Mardi, les médecins kényans ont menacé de se joindre à la grève des infirmiers, qui en est désormais à sa sixième semaine, invoquant une charge de travail accrue dans les hôpitaux qui doivent faire face aux conséquences de cette grève.
Des centaines d’infirmiers ont défilé jusqu’au siège du Conseil des gouverneurs, un organe créé pour fédérer les 47 gouvernements de comté.
Maurice Opeto, secrétaire général adjoint du Syndicat national des infirmiers et sages-femmes du Kenya (KNUNM), a déclaré que si le gouvernement ne signait pas la convention, les manifestations se poursuivraient pendant « de nombreux jours, de nombreuses semaines, de nombreux mois, de nombreuses années ».
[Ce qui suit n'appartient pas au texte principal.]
(** The code is the first slice when it is ordinary, and when it is special the cell it
    names or the wrapper. *)
Lemma convert_ok c resolve :
  cell_ok c -> (c_special c = true -> shallow c) ->
  exists sl lb, convertExecutionCodeCell (Some c) resolve st = (Ok sl, set_libs st lb) /\ slice_ok sl /\ libs_ok lb.
Proof using Hst.
  intros Hc Hsp. cbn [convertExecutionCodeCell]. rewrite bind_get. destruct (resolve && (9 <=? st_GlobalVersion st)) eqn:Er.
  - apply andb_prop in Er as [_ Hv%Z.leb_le]. destruct (resolve_code c Hv Hc) as (r & lb & E & Hlb & Hr). unfold on_result. rewrite E. destruct r as [sl|e|]; [by exists sl, lb| |done].
    destruct Hr as [-> Hs]. destruct (wrapped_code_ok c (set_libs st lb) (libs_pending lb) Hc (Hsp Hs)) as (sl & Ew & Hsl). by exists sl, lb.
  - pose proof (gok_pending _ (gd_gas _ _ _ _ Hst)) as Hp. unfold on_result. rewrite (parse_special c st Hp). pose proof (gd_libs _ _ _ _ Hst). destruct (c_special c).
    + destruct (wrapped_code_ok c st Hp Hc (Hsp eq_refl)) as (sl & Ew & Hsl). exists sl, (st_Libs st). by rewrite set_libs_id.
    + exists (newSliceFromCell c), (st_Libs st). rewrite set_libs_id. split; [done|]. split; [by apply slice_ok_new|done].
Qed.

(** A special code cell of maximal depth that is not resolved. *)
Lemma convert_deep c resolve :
  c_special c = true -> maxDepth <= Depth c -> resolve = false \/ st_GlobalVersion st < 9 -> fst (convertExecutionCodeCell (Some c) resolve st) = Panic.
Proof using Hst.
  intros Hsp Hd Hres. cbn [convertExecutionCodeCell]. rewrite bind_get. replace (resolve && (9 <=? st_GlobalVersion st)) with false by (destruct Hres as [-> |]; [done|]; destruct (Z.leb_spec 9 (st_GlobalVersion st)); [lia|by rewrite andb_false_r]).
  pose proof (gok_pending _ (gd_gas _ _ _ _ Hst)) as Hp. unfold on_result. rewrite (parse_special c st Hp), Hsp. unfold wrapped_code. by rewrite (wrapper_deep c Hd).
Qed.
End code.
End conversion.

(** ** Whole executions *)

(** What is given to an execution: well-formed data, and a stack and a gas limit that
    together stay below [2 ^ 61]. *)
Record sound_input (code : Cell) (data : option Cell) (c7 : option (list value)) (gas : Gas) (stk : stack) (cfg : ExecutionConfig) : Prop := {
  in_code : cell_ok code;
  in_data : opt_ok cell_ok data;
  in_c7 : opt_ok (values_ok capture_bound) c7;
  in_stack : values_ok capture_bound stk;
  in_libraries : Forall (opt_ok cell_ok) (ec_Libraries cfg);
  in_remaining : 0 <= g_Remaining gas <= g_Base gas;
  in_max : 0 <= g_Max gas < 2 ^ 63;
  in_bound : 40 + len stk + g_Base gas <= capture_bound
}.

(** Iterations that are enough: one for every five units of the most gas there can be. *)
Definition execution_fuel (gas : Gas) : nat := S (Z.to_nat ((Z.max (g_Base gas) (g_Max gas) - (g_Base gas - g_Remaining gas)) / 5)).

Section executions.
Context `{MeteredLookup}.
Context (code : Cell) (data : option Cell) (c7 : option (list value)) (gas : Gas) (stk : stack) (cfg : ExecutionConfig) (prepared : PreparedBlockchainConfig).
Context (Hin : sound_input code data c7 gas stk cfg) (Hcfg : ec_Config cfg = Some prepared) (Hv : 4 <= pc_version prepared <= MaxSupportedGlobalVersion).
Context (Hhist : Validate (ec_Historical cfg) (pc_version prepared) = Ok tt).

Abbreviation options resolve := (mkOptions (ec_Historical cfg) false (pc_maxVMDataDepth prepared) (Some (dryRunLibraryLoadLimit (Some prepared))) resolve).

Lemma initial_sound resolve : exists st,
  NewExecutionState (pc_version prepared) gas data c7 stk (ec_Libraries cfg) = Ok st /\
  good (40 + len stk) capture_bound 0 (set_options (options resolve) st) /\ st_Gas (set_options (options resolve) st) = gas /\ st_Stack (set_options (options resolve) st) = stk /\
  st_GlobalVersion (set_options (options resolve) st) = pc_version prepared.
Proof using Hin Hv.
  destruct Hin as [Hc Hd H7 Hs Hl Hr Hm Hb]. pose proof (len_nonneg stk).
  assert (He : exists e, emptyCell = Ok e /\ cell_ok e).
  { exists (finished [] []). split; [apply EndCell_builds; [|constructor]; split; [apply wf_begin|done..]|]. apply cell_ok_eq. split; [|constructor]. by destruct (newSlice_finished [] []) as (? & _). }
  destruct He as (e & Ee & He). unfold NewExecutionState. rewrite Ee. cbn [mbind outcome_bind]. eexists. split; [done|]. cbn [set_options st_Gas st_Stack st_GlobalVersion]. split; [|done].
  unfold capture_bound in *. split; cbn; [split; cbn; (done || lia)|unfold used; cbn; lia|lia|apply empty_code_ok|done| |split; [done|apply map_Forall_empty]].
  split; [|intros i; cbn; by destruct (i =? 0), (i =? 1), (i =? 2)].
  cbn. split_and!; try done; [by destruct data|]. destruct c7 as [t|]; cbn; [by apply foldr_all|done].
Qed.

Lemma started_sound K B st sl : good K B 0 st -> slice_ok sl -> good K B 0 (started sl st).
Proof using.
  clear. intros Hg Hsl. unfold started. apply (good_code _ _ _ _ sl) in Hg; [|done]. apply good_reg; [done|].
  apply live_set_C; [apply Hg| |done]. cbn [cont_ok]. split; [|done]. by cbn.
Qed.

(** The result does not depend on the bound, once it is large enough. *)
Lemma execution_result resolve :
  (c_special code = true -> shallow code) ->
  exists tvm r, machine instructions = Ok tvm /\ r <> Panic /\ forall fuel, (execution_fuel gas <= fuel)%nat ->
    executeWithConfig fuel tvm (Some code) data c7 gas (Some stk) cfg (mkOptions (ec_Historical cfg) false MaxDataDepth None (negb resolve)) = Some r.
Proof using Hin Hcfg Hv Hhist.
  intros Hsp. destruct (initial_sound (negb resolve)) as (st0 & E0 & Hg & Egas & Estk & Ever). set (st := set_options _ st0) in *.
  destruct (convert_ok _ _ st Hg code resolve (in_code _ _ _ _ _ _ Hin) Hsp) as (sl & lb & Ec & Hsl & Hlb).
  pose proof (started_sound _ _ _ sl (good_libs _ _ _ _ _ Hg Hlb) Hsl) as Hs. set (st1 := started sl (set_libs st lb)) in *.
  assert (E1 : st_Gas st1 = gas /\ st_Stack st1 = stk /\ st_GlobalVersion st1 = pc_version prepared) by (unfold st1, started; destruct st; done). destruct E1 as (Eg & Es & Ev).
  rewrite <-Es in Hs. destruct (run_safe st1 Hs ltac:(lia)) as (tvm & d & r & st' & Hm & Hd & Hr & Hrun).
  assert (Hfin : forall res err, finishExecutionResult res err <> Panic) by (intros res [e|]; [|done]; cbn; by destruct (ErrorCode e)).
  destruct (run_result r st') as [[exitCode err] st2] eqn:Er.
  exists tvm, (finishExecutionResult (executionResultFromState exitCode st2 (Some code) (r_D (st_Reg st0) 0) (r_D (st_Reg st0) 1)) err). split; [exact Hm|]. split; [apply Hfin|].
  intros fuel Hf. unfold executeWithConfig. rewrite Hcfg, Hhist. unfold executeWithOptions. rewrite E0. unfold executeState. cbn [eo_codeConversionWithoutLibraries eo_historical eo_stopOnAccept].
  fold st. rewrite negb_involutive, Ec. fold st1. destruct (Hrun fuel) as [_ Hx]; [unfold run_fuel, cap, used; rewrite Eg; exact Hf|]. rewrite Hx. reflexivity.
Qed.

Lemma execution_deep resolve fuel tvm :
  c_special code = true -> maxDepth <= Depth code -> resolve = false \/ pc_version prepared < 9 ->
  executeWithConfig fuel tvm (Some code) data c7 gas (Some stk) cfg (mkOptions (ec_Historical cfg) false MaxDataDepth None (negb resolve)) = Some Panic.
Proof using Hin Hcfg Hv Hhist.
  intros Hsp Hd Hres. destruct (initial_sound (negb resolve)) as (st0 & E0 & Hg & _ & _ & Ever). unfold executeWithConfig. rewrite Hcfg, Hhist. unfold executeWithOptions. rewrite E0.
  unfold executeState. cbn [eo_codeConversionWithoutLibraries eo_historical eo_stopOnAccept]. set (st := set_options _ st0) in *. rewrite negb_involutive. rewrite <-Ever in Hres.
  pose proof (convert_deep _ _ st Hg code resolve Hsp Hd Hres) as Hp. destruct (convertExecutionCodeCell _ _ _) as [[?|?|] ?]; done.
Qed.

(** C4: Executions end.  On well-formed input, from version 4 on and within the limits on
    stack and gas, [Execute] and [ExecuteGetMethod] return a result or an error, whatever
    the code does, within one iteration per five units of gas, and do not panic, provided
    that a special code cell has level zero and is below the depth limit.
    [ExecuteGetMethod] does panic on every special code cell at the depth limit: the cell
    that would wrap it cannot be built. *)
Theorem execution_ends :
  exists tvm, machine instructions = Ok tvm /\
    ((c_special code = true -> shallow code) ->
     exists r r', r <> Panic /\ r' <> Panic /\ forall fuel, (execution_fuel gas <= fuel)%nat ->
       Execute fuel tvm (Some code) data c7 gas (Some stk) cfg = Some r /\ ExecuteGetMethod fuel tvm (Some code) data c7 gas (Some stk) cfg = Some r') /\
    (c_special code = true -> maxDepth <= Depth code -> forall fuel, ExecuteGetMethod fuel tvm (Some code) data c7 gas (Some stk) cfg = Some Panic).
Proof using Hin Hcfg Hv Hhist.
  destruct (sound_machine 40 ltac:(lia)) as (tvm & Hm & _). exists tvm. split; [exact Hm|]. split.
  - intros Hsp. destruct (execution_result true Hsp) as (tvm1 & r & Hm1 & Hr & Hx). destruct (execution_result false Hsp) as (tvm2 & r' & Hm2 & Hr' & Hx').
    rewrite Hm in Hm1, Hm2. injection Hm1 as <-. injection Hm2 as <-. exists r, r'. split; [exact Hr|]. split; [exact Hr'|]. intros fuel Hf. split; [exact (Hx fuel Hf)|exact (Hx' fuel Hf)].
  - intros Hsp Hd fuel. exact (execution_deep false fuel tvm Hsp Hd (or_introl eq_refl)).
Qed.
End executions.

(** ** A contract *)

(** [PUSHCONT {NOP} AGAIN] with two integers on the stack, at version 14. *)
Definition loop_code : Cell := finished (uint_bits 24 0x9100EA) [].
Definition loop_stack : stack := [VInt 1; VInt 2].
Definition loop_config : ExecutionConfig := mkExecutionConfig [None; Some loop_code] (Some (mkPrepared 14 MaxDataDepth None)) modern.

Lemma loop_code_ok : cell_ok loop_code.
Proof. apply cell_ok_eq. split; [|constructor]. by destruct (newSlice_finished (uint_bits 24 0x9100EA) []) as (? & _). Qed.

Lemma loop_input : sound_input loop_code None None (GasWithLimit 1000 (Some 1000)) loop_stack loop_config.
Proof.
  split; [exact loop_code_ok|done|done| | |vm_compute; split; discriminate|vm_compute; split; [discriminate|reflexivity]|vm_compute; discriminate].
  - repeat constructor; vm_compute; discriminate.
  - constructor; [done|]. constructor; [exact loop_code_ok|constructor].
Qed.

Example execution_ends_witness :
  exists tvm, machine (@instructions no_walk) = Ok tvm /\
    ((c_special loop_code = true -> shallow loop_code) ->
     exists r r', r <> Panic /\ r' <> Panic /\ forall fuel, (201 <= fuel)%nat ->
       @Execute no_walk fuel tvm (Some loop_code) None None (GasWithLimit 1000 (Some 1000)) (Some loop_stack) loop_config = Some r /\
       @ExecuteGetMethod no_walk fuel tvm (Some loop_code) None None (GasWithLimit 1000 (Some 1000)) (Some loop_stack) loop_config = Some r') /\
    (c_special loop_code = true -> maxDepth <= Depth loop_code ->
     forall fuel, @ExecuteGetMethod no_walk fuel tvm (Some loop_code) None None (GasWithLimit 1000 (Some 1000)) (Some loop_stack) loop_config = Some Panic).
Proof.
  assert (Hn : 201%nat = execution_fuel (GasWithLimit 1000 (Some 1000))) by (vm_compute; reflexivity). rewrite Hn.
  apply (@execution_ends no_walk loop_code None None (GasWithLimit 1000 (Some 1000)) loop_stack loop_config (mkPrepared 14 MaxDataDepth None) loop_input); [reflexivity|vm_compute; split; discriminate|reflexivity].
Defined.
Magdalene Mutuku, infirmière ayant pris part aux manifestations, a expliqué qu’elles réclamaient ce qu’elles méritaient, car elles exercent un « métier très difficile » et sont « exposées à de nombreux risques ».
Les gouverneurs et la Commission des salaires et des rémunérations devaient se réunir mardi pour discuter des rémunérations.
Il a déclaré que le tribunal avait jugé la grève en cours illégale et que les gouvernements des différents comtés prendraient des mesures à l’encontre des infirmières en grève.